Thomas B. Roberts, Ph.D. and Paula Jo Hruby, Ed.D.
Author Index | Title Index


The Mythmakers.

Barnard, Mary. (1966).
Athens, OH: Ohio University Press.


ISBN: none

Description: hardcover, x + 213 pages.

Contents: 16 chapters divided into 6 untitled parts, notes, bibliography, index.

Excerpt(s): I have been reading a great deal recently about the origins of myth origins in ritual, in folktale, in history, in metaphor, in the unconscious or preconscious psyche, and so on. I have read about mythopoetic periods, the mythopoetic mentality, and the function of myth in the social structure. The scope of the discussion is so wide, and the material is so intangible that a mind like mine loses its way in a wilderness of generalities. Perhaps there are others who are as confused as I am: for their benefit and my own I have attempted to isolate just one aspect of one problem bearing on the nature and origin of myths; that is, the origin of a few mythical personae deities and others related to a single theme: intoxication. These inventions, or mythomorphs, are especially apt to my purpose because speculation is cut to a minimum; we know what the myth means, and we have a clue to its origins. (pages 3-4)
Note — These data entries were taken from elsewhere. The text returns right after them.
Lemma yields_opt {A} (R : A -> Prop) f (o : option A) :
  (forall a, o = Some a -> R a) -> m_yields P R (m_opt f o).
Proof. intros Ho s a s' Hs. destruct o; [|done]. intros [= <- <-]. auto. Qed.
End yields.

(** Decompose a program along its binds, conditionals and matches; the leaves go to the
    [keeps] hint database. *)
Ltac keeps_tac :=
  repeat match goal with
  | |- m_keeps _ (m_bind _ _) => apply keeps_bind; [|intros ?]
  | |- m_keeps _ (if ?b then _ else _) => apply keeps_if
  | |- m_keeps _ (match ?x with _ => _ end) => destruct x
  | |- m_keeps _ (m_ret _) => apply keeps_ret
  | |- m_keeps _ (m_fault _) => apply keeps_fault
  | |- m_keeps _ (m_opt _ _) => apply keeps_opt
  end; auto with keeps.
(* ===== verification/Bits.v ===== *)
(** * Bits: the arithmetic and bit-field helpers of [utils/util.rs]

    [round_up]/[round_down]/[byte2page], the range tests, the bit-field accessors
    [bit_extract]/[bit_get]/[bit_set], and the search [bitmap_find_nth] with which
    the virtual GIC picks list registers.  The lemmas relate each accessor to
    [Z.testbit]; [bitmap_find_nth] is proved to return exactly the [nth] position. *)
From S2P Require Import Prelude.

(** src: arch/aarch64/interface.rs 7-7 [PAGE_SIZE] *)
Definition PAGE_SIZE : Z := 4096.

(** src: utils/util.rs 22-24 [round_up] *)
Definition round_up (value to : Z) : option Z :=
  if to =? 0 then None   (* division by zero *)
  else Some (usize (usize (value + to - 1) / to * to)).

(** src: utils/util.rs 27-29 [round_down] *)
Definition round_down (value to : Z) : Z :=
  Z.land value (notw 64 (usize (to - 1))).

(** src: utils/util.rs 32-34 [byte2page] *)
Definition byte2page (byte : Z) : option Z :=
  match round_up byte PAGE_SIZE with
  | Some r => Some (r / PAGE_SIZE)
  | None => None
  end.

(** src: utils/util.rs 37-44 [range_in_range] *)
Definition range_in_range (base1 size1 base2 size2 : Z) : bool :=
  (base2 <=? base1) && (usize (base1 + size1) <=? usize (base2 + size2)).

(** src: utils/util.rs 47-49 [in_range] *)
Definition in_range (addr base size : Z) : bool := range_in_range addr 0 base size.

(** src: utils/util.rs 52-54 [bit_extract] *)
Definition bit_extract (bits off len : Z) : Z :=
  Z.land (shrw 64 bits off) (usize (shlw 64 1 len - 1)).

(** src: utils/util.rs 57-59 [bit_get] *)
Definition bit_get (bits off : Z) : Z := Z.land (shrw 64 bits off) 1.

(** src: utils/util.rs 62-64 [bit_set] *)
Definition bit_set (bits off : Z) : Z := Z.lor bits (shlw 64 1 off).

(** src: utils/util.rs 83-90 [bitmap_find_nth loop]
    The loop of [bitmap_find_nth] over the positions [l], with [count] matches seen. *)
Fixpoint find_nth_from (bitmap bit nth count : Z) (l : list Z) : option Z :=
  match l with
  | [] => None
  | i :: l' =>
      if bit_extract bitmap i 1 =? bit then
        if usize (count + 1) =? nth then Some i
        else find_nth_from bitmap bit nth (usize (count + 1)) l'
      else find_nth_from bitmap bit nth count l'
  end.

(** src: utils/util.rs 67-92 [bitmap_find_nth] *)
Definition bitmap_find_nth (bitmap start size nth : Z) (set : bool) : option Z :=
  if 64 <? usize (size + start) then None
  else
    let bit := if set then 1 else 0 in
    find_nth_from bitmap bit nth 0
      (zrange start (Z.to_nat (usize (start + size) - start))).

(** Number of positions of [l] whose bit equals [set]. *)
Definition matches (bitmap : Z) (set : bool) (l : list Z) : Z :=
  Z.of_nat (length (filter (fun i => Z.testbit bitmap i = set) l)).

(** ** Lemmas *)

Lemma shlw_1 i : 0 <= i < 64 -> shlw 64 1 i = 2 ^ i.
Proof.
  intros ?. unfold shlw. rewrite (Z.mod_small i 64), Z.shiftl_1_l by lia.
  apply wrap_small. split; [lia|]. apply Z.pow_lt_mono_r; lia.
Qed.

Lemma testm_shlw64 t i : 0 <= i < 64 -> testm t (shlw 64 1 i) = Z.testbit t i.
Proof. intros ?. rewrite shlw_1, <- Z.shiftl_1_l by done. apply testm_bit. lia. Qed.

Lemma bit_extract_testbit bits off len i :
  0 <= bits -> 0 <= off < 64 -> 0 <= len < 64 -> 0 <= i ->
  Z.testbit (bit_extract bits off len) i = (i <? len) && Z.testbit bits (i + off).
Proof.
  intros. unfold bit_extract, shrw.
  rewrite shlw_1, (Z.mod_small off), Z.land_spec, Z.shiftr_spec by lia.
  rewrite (wrap_small 64 (2 ^ len - 1)).
  - replace (2 ^ len - 1) with (Z.ones len) by (rewrite Z.ones_equiv; lia).
    rewrite Z.testbit_ones_nonneg by lia. apply andb_comm.
  - assert (0 < 2 ^ len) by lia. assert (2 ^ len < 2 ^ 64) by (apply Z.pow_lt_mono_r; lia).
    split; lia.
Qed.

(** The value of a bit field. *)
Lemma bit_extract_value bits off len :
  0 <= bits -> 0 <= off < 64 -> 0 <= len < 64 ->
  bit_extract bits off len = (bits / 2 ^ off) mod 2 ^ len.
Proof.
  intros. apply Z.bits_inj'. intros i ?.
  rewrite bit_extract_testbit by lia.
  rewrite Z.testbit_mod_pow2, Z.div_pow2_bits by lia. done.
Qed.

Lemma bit_extract_range bits off len :
  0 <= bits -> 0 <= off < 64 -> 0 <= len < 64 -> in_word len (bit_extract bits off len).
Proof. intros. rewrite bit_extract_value by lia. apply wrap_range. lia. Qed.

Lemma bit_get_testbit bits off : 0 <= bits -> 0 <= off < 64 ->
  bit_get bits off = if Z.testbit bits off then 1 else 0.
Proof.
  intros. unfold bit_get, shrw. rewrite (Z.mod_small off) by lia.
  change (Z.land (Z.shiftr bits off) (Z.ones 1) = if Z.testbit bits off then 1 else 0).
  rewrite Z.land_ones, Z.pow_1_r, Z.shiftr_div_pow2 by lia.
  rewrite <- Z.testbit_spec' by lia. by destruct (Z.testbit bits off).
Qed.

Lemma bit_get_nonzero bits off : 0 <= bits -> 0 <= off < 64 ->
  negb (bit_get bits off =? 0) = Z.testbit bits off.
Proof. intros. rewrite bit_get_testbit by done. by destruct (Z.testbit bits off). Qed.

Lemma bit_set_testbit bits off i : 0 <= off < 64 -> 0 <= i ->
  Z.testbit (bit_set bits off) i = (off =? i) || Z.testbit bits i.
Proof.
  intros. unfold bit_set. rewrite shlw_1, Z.lor_spec, Z.pow2_bits_eqb by lia. apply orb_comm.
Qed.

Lemma bit_set_in_word bits off : in_word 64 bits -> 0 <= off < 64 -> in_word 64 (bit_set bits off).
Proof.
  intros. unfold bit_set. apply lor_in_word; [lia|done|]. apply wrap_range. lia.
Qed.

Lemma find_nth_bit bitmap i (set : bool) : 0 <= bitmap -> 0 <= i < 64 ->
  (bit_extract bitmap i 1 =? (if set then 1 else 0)) = bool_decide (Z.testbit bitmap i = set).
Proof.
  intros. rewrite bit_extract_value, Z.pow_1_r, <- Z.testbit_spec' by lia.
  by destruct (Z.testbit bitmap i), set.
Qed.

Lemma matches_cons bitmap set i l :
  matches bitmap set (i :: l) =
    (if bool_decide (Z.testbit bitmap i = set) then 1 else 0) + matches bitmap set l.
Proof.
  unfold matches. rewrite filter_cons. case_decide; simpl length.
  - rewrite bool_decide_eq_true_2 by done. lia.
  - by rewrite bool_decide_eq_false_2 by done.
Qed.

(** The search loop returns the position at which the running count reaches [nth]. *)
Lemma find_nth_from_spec bitmap (set : bool) nth n : 0 <= bitmap -> forall lo count,
  0 <= lo -> lo + Z.of_nat n <= 64 -> 0 <= count < nth -> nth <= 2 ^ 63 ->
  match find_nth_from bitmap (if set then 1 else 0) nth count (zrange lo n) with
  | Some i => lo <= i < lo + Z.of_nat n /\ Z.testbit bitmap i = set /\
              count + matches bitmap set (zrange lo (Z.to_nat (i - lo + 1))) = nth
  | None => count + matches bitmap set (zrange lo n) < nth
  end.
Proof.
  intros Hbm. induction n as [|n IH]; intros lo count Hlo Hhi Hc Hn; simpl zrange.
  { simpl. unfold matches. simpl. lia. }
  simpl find_nth_from. rewrite find_nth_bit by lia. rewrite matches_cons.
  rewrite (wrap_small 64 (count + 1)) by (split; lia).
  assert (forall i, lo + 1 <= i -> zrange lo (Z.to_nat (i - lo + 1)) =
            lo :: zrange (lo + 1) (Z.to_nat (i - (lo + 1) + 1))) as Hz.
  { intros i ?. replace (Z.to_nat (i - lo + 1)) with (S (Z.to_nat (i - (lo + 1) + 1))) by lia. done. }
  assert (zrange lo (Z.to_nat (lo - lo + 1)) = [lo]) as H1.
  { by replace (Z.to_nat (lo - lo + 1)) with 1%nat by lia. }
  case_bool_decide as Hb.
  - destruct (Z.eqb_spec (count + 1) nth) as [E|Hne].
    + split_and!; [lia|lia|done|]. rewrite H1, matches_cons, bool_decide_eq_true_2 by done.
      unfold matches. simpl. lia.
    + specialize (IH (lo + 1) (count + 1)). destruct find_nth_from as [i|].
      * destruct IH as (? & ? & ?); [lia..|]. split_and!; [lia|lia|done|].
        rewrite Hz, matches_cons, bool_decide_eq_true_2 by (done || lia). lia.
      * specialize (IH ltac:(lia) ltac:(lia) ltac:(lia) Hn). lia.
  - specialize (IH (lo + 1) count). destruct find_nth_from as [i|].
    + destruct IH as (? & ? & ?); [lia..|]. split_and!; [lia|lia|done|].
      rewrite Hz, matches_cons, bool_decide_eq_false_2 by (done || lia). lia.
    + specialize (IH ltac:(lia) ltac:(lia) Hc Hn). lia.
Qed.

(** ** Properties *)

(** [bitmap_find_nth] (list-register and interrupt-bit search): over a window
    [start, start+size) of a 64-bit bitmap it returns the position of the [nth] bit that
    equals [set], counting from [start], and [None] exactly when the window has fewer
    than [nth] such bits. *)
Theorem bitmap_find_nth_spec bitmap start size nth set :
  0 <= bitmap < 2 ^ 64 -> 0 <= start -> 0 <= size -> start + size <= 64 -> 1 <= nth <= 2 ^ 63 ->
  match bitmap_find_nth bitmap start size nth set with
  | Some i => start <= i < start + size /\ Z.testbit bitmap i = set /\
              matches bitmap set (zrange start (Z.to_nat (i - start + 1))) = nth
  | None => matches bitmap set (zrange start (Z.to_nat size)) < nth
  end.
Proof.
  intros ? ? ? ? ?. unfold bitmap_find_nth.
  rewrite (wrap_small 64 (size + start)), (wrap_small 64 (start + size)) by (split; lia).
  destruct (Z.ltb_spec 64 (size + start)); [lia|].
  replace (Z.to_nat (start + size - start)) with (Z.to_nat size) by lia.
  pose proof (find_nth_from_spec bitmap set nth (Z.to_nat size)) as Hs.
  specialize (Hs ltac:(lia) start 0 ltac:(lia) ltac:(lia) ltac:(lia) ltac:(lia)).
  destruct find_nth_from as [i|].
  - destruct Hs as (? & ? & ?). split_and!; [lia|lia|done|lia].
  - lia.
Qed.

Lemma bitmap_find_nth_spec_witness :
  bitmap_find_nth 44 0 8 2 true = Some 3 /\
  match bitmap_find_nth 44 0 8 2 true with
  | Some i => 0 <= i < 0 + 8 /\ Z.testbit 44 i = true /\
              matches 44 true (zrange 0 (Z.to_nat (i - 0 + 1))) = 2
  | None => matches 44 true (zrange 0 (Z.to_nat 8)) < 2
  end.
Proof. split; [reflexivity|]. apply (bitmap_find_nth_spec 44 0 8 2 true); lia. Defined.
(** What [remove] leaves: the rotation holds only the removed owner. *)
Lemma fq_remove_shape q k :
  fq_wf q -> k ∈ fq_queue q ->
  fq_queue (fq_remove q k) = [k] /\ fq_map (fq_remove q k) = delete k (fq_map q).
Proof.
  intros (Hnd & Hdom & _) Hk. destruct (proj1 (Hdom k) Hk) as [s E].
  unfold fq_remove. rewrite E. simpl. split; [|done]. clear -Hnd Hk.
  apply list_elem_of_split in Hk as (l1 & l2 & Hq). rewrite Hq in *.
  apply list.NoDup_app in Hnd as (_ & Hd & Hnd2). apply list.NoDup_cons in Hnd2 as [Hn2 _].
  assert (forall l : list Z, k ∉ l -> filter (fun x => x = k) l = []) as Hf.
  { intros l Hl. induction l as [|y l IH]; [done|].
    rewrite filter_cons, decide_False by (intros ->; apply Hl; left).
    apply IH. intros ?. apply Hl. by right. }
  rewrite list.filter_app, filter_cons_True, !Hf by (try done; intros Hc; apply (Hd k Hc); left). done.
Qed.

(** [FairQueue::remove] strands every other owner.  Removing [k] from a well-formed
    queue leaves the rotation equal to [[k]] (the owner that was removed): the queue is
    not empty, [front] is [None], and for every other owner [k'] with waiting tasks no
    later sequence of pushes and pops ever returns a task of [k']. *)
Theorem fair_queue_remove_strands_others q k k' :
  fq_wf q -> k ∈ fq_queue q -> k' ∈ fq_queue q -> k' <> k ->
  let q' := fq_remove q k in
  fq_queue q' = [k] /\ fq_is_empty q' = false /\ fq_front q' = None /\ fq_tasks q' k' <> [] /\
  forall l t, Some t ∈ fst (trace fq_run q' l) -> owner t <> k'.
Proof.
  intros Hwf Hk Hk' Hne q'.
  destruct (fq_remove_shape q k Hwf Hk) as [Eq Em].
  destruct Hwf as (_ & Hdom & Hsub & _). destruct (proj1 (Hdom k') Hk') as [s' E'].
  assert (fq_map q' !! k' = Some s') as Ek' by (unfold q'; rewrite Em, lookup_delete_ne; done).
  split_and!; [done| | | |].
  - apply bool_decide_eq_false. intros Hc. by rewrite Hc in Ek'.
  - unfold fq_front, q'. by rewrite Eq, Em, lookup_delete_eq.
  - unfold fq_tasks. rewrite Ek'. simpl. by destruct (Hsub k' s' E').
  - intros l t. apply (stranded_trace l q' k' t). split_and!.
    + unfold q'. rewrite Eq, list_elem_of_singleton. done.
    + by eexists.
    + intros k0 l0. unfold q'. rewrite Em, lookup_delete_Some. intros [_ Hl]. by apply Hsub in Hl as [_ ?].
Qed.
End fair_queue.

#[export] Instance pair_owner : TaskOwner (Z * nat) := fst.

Lemma fair_queue_serves_in_turn_witness :
  let q := snd (trace fq_run fq_new [Push (1, 10%nat); Push (2, 20%nat); Push (1, 11%nat)]) in
  fst (fq_pop_front (snd (trace fq_run q [Push (3, 30%nat); Pop; Front]))) = Some (2, 20%nat).
Proof.
  apply (fair_queue_serves_in_turn _ 1 2 (2, 20%nat) [Push (3, 30%nat); Pop; Front]);
    [|vm_compute; reflexivity|vm_compute; reflexivity|reflexivity].
  apply (trace_refines [Push (1, 10%nat); Push (2, 20%nat); Push (1, 11%nat)] fq_new fq_new_wf).
Defined.

Lemma fair_queue_remove_strands_others_witness :
  let q := snd (trace fq_run fq_new [Push (1, 10%nat); Push (2, 20%nat)]) in
  let q' := fq_remove q 1 in
  fq_queue q' = [1] /\ fq_is_empty q' = false /\ fq_front q' = None /\ fq_tasks q' 2 <> [] /\
  forall l t, Some t ∈ fst (trace fq_run q' l) -> owner t <> 2.
Proof.
  apply (fair_queue_remove_strands_others
           (snd (trace fq_run fq_new [Push (1, 10%nat); Push (2, 20%nat)])) 1 2).
  - apply (trace_refines [Push (1, 10%nat); Push (2, 20%nat)] fq_new fq_new_wf).
  - vm_compute. left.
  - vm_compute. right. left.
  - lia.
Defined.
Some people are more given to personification than others; some are more given to metaphor. The Hindus over a long period of time created an elaborate mythomorph and an elaborate ritual whereas the Urubus were content to sing about their cauin simply as a beverage without turning it into a god. The body of a Tahitian chief, drunk on kava, was said to be possessed by a god, yet the Polynesians seem never to have personified their ceremonial drink. Kava, however, like soma, was the drink of the gods, and pulque, like soma, was the drink of the ancestors. All were poured in libations, drunk by priests when they communed with the gods, and used regularly in important ceremonies. All, for one reason or another, were hedged round with restrictions on their preparation and use. (page 11)

If there were such a field as theo-botany, the study of these plants and their cults would be work for a theo- botanist. As it is, little has been published in the way of comparative studies, perhaps for the very good reason that the scholar who attempts such a study must step out of his own field into four or five others, and thereby risk his reputation. Laymen, therefore, who have no prestige to lose, burst in where scholars fear to tread, and here am I. My own interest is in the mythology of the drug plants, and my approach has been by way of mythology, a study as perilous to the scholar as theo-botany. The hazards have therefore seemed less and the facts, such as we have, reassuringly firm. My approach to the subject was inadvertent, almost accidental; my experience that of one who has been treading water interminably and feels solid ground beneath his feet at least. Half a dozen important mythological themes the shaman's journey, the food of immortal life, the food of occult knowledge, the fate of the disembodied soul, the communication with the dead, plant-deities all converge on this point; that is, on some actual food (usually a drug plant) ritually consumed, not symbolically but for the experience it confers. (page 16)

When we consider the origin of the mythologies and cults related to drug plants, we should surely ask ourselves which, after all, was more likely to happen first: the spontaneously generated idea of an afterlife in which the disembodied soul, liberated from the restrictions of time and space, experienced eternal bliss, or the accidental discovery of hallucinogenic plants that give a sense of euphoria, dislocate the center of consciousness, and distort time and space, making them balloon outward in greatly expanded vistas? ... Perhaps the old theories are right, but we have to remember that the drug plants were there, waiting to give men a new idea based on a new experience. The experience might have had, I should think, an almost explosive effect on the largely dormant minds of men, causing them to think of things they had never thought before. This, if you like, is direct revelation. (pages 21- 22)

Looking at the matter coldly, unintoxicated and unentranced, I am willing to prophesy that fifty theo-botanists working fifty years would make the current theories concerning the origins of much mythology and theology as out of date as pre-Copernican astronomy. I am the more willing to prophesy, since I am, alas, so unlikely to be proved wrong. (page 24)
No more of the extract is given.